> _Problem details_
Output, word for word, every line from the line with "Lemma toy_encode_utf8 b" through the final line of the data below.

> _Data for this task_
(* ===== verification/ToyTexts.v ===== *)
(** * ToyTexts: texts to run the commands on

    Texts of objects that are the bits of an encoding, and bytes as letters: instances of
    serde and of base64 for the witnesses of the theorems. *)

From Stdlib Require Import Strings.Ascii Strings.Byte.
From stdpp Require Import gmap.
From S2P Require Import Prelude Errors Wql PoolTypes WalletService IndyWallet.

Local Open Scope string_scope.

(** ** Texts of objects *)

Fixpoint bits (p : positive) : string :=
  match p with xH => "" | xO p => String "0"%char (bits p) | xI p => String "1"%char (bits p) end.

Fixpoint unbits (s : string) : option positive :=
  match s with
  | "" => Some xH
  | String c s => p ← unbits s; if decide (c = "0"%char) then Some (xO p) else Some (xI p)
  end.

Lemma unbits_bits p : unbits (bits p) = Some p.
Proof. induction p as [p IH|p IH|]; cbn; by rewrite ?IH. Qed.

Lemma bits_utf8 p : is_utf8 (bits p).
Proof. by induction p as [p IH|p IH|]. Qed.

(** An object as a value of a countable type *)
Definition text_object {T A} `{Countable A} (name : string) (f : T -> A) (g : A -> T) : IndyObject T := {|
  short_type_name := name;
  object_to_string := fun x => Some (bits (encode (f x)));
  object_from_str := fun s => p ← unbits s; g <$> decode p;
|}.

Lemma text_object_laws {T A} `{Countable A} name (f : T -> A) (g : A -> T) : (forall x, g (f x) = x) -> is_utf8 (add_prefix name) ->
  ObjectLaws T (IndyObject0:=text_object name f g).
Proof.
  intros Hg Hn. split.
  - intros object json [= <-]. apply bits_utf8.
  - intros object json [= <-]. cbn. rewrite unbits_bits. cbn. rewrite decode_encode. cbn. by rewrite Hg.
  - exact Hn.
Qed.

(** ** Letters of bytes *)

Definition of_letter (c : ascii) : N := (Ascii.N_of_ascii c - 97)%N.

Fixpoint toy_decode (s : string) : bytes :=
  match s with
  | String c (String d s) => byte_of_N (of_letter c * 16 + of_letter d) :: toy_decode s
  | _ => []
  end.

Lemma toy_decode_encode b : toy_decode (toy_encode b) = b.
Proof. induction b as [|x b IH]; [done|]. cbn -[letter of_letter]. rewrite IH. f_equal. by destruct x. Qed.

(** The letters of base64 are ASCII and have neither of the characters of verkeys. *)
Lemma toy_encode_plain b : contains_char ":"%char (toy_encode b) = false /\ starts_with_tilde (toy_encode b) = false.
Proof. split; [|by destruct b as [|[]]]. induction b as [|x b IH]; [done|]. cbn -[letter]. by destruct x. Qed.

Lemma toy_encode_utf8 b : is_utf8 (toy_encode b).
Proof. unfold is_utf8. induction b as [|x b IH]; [done|]. by destruct x. Qed.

> _Written response_
Lemma toy_encode_utf8 b : is_utf8 (toy_encode b).
Proof. unfold is_utf8. induction b as [|x b IH]; [done|]. by destruct x. Qed.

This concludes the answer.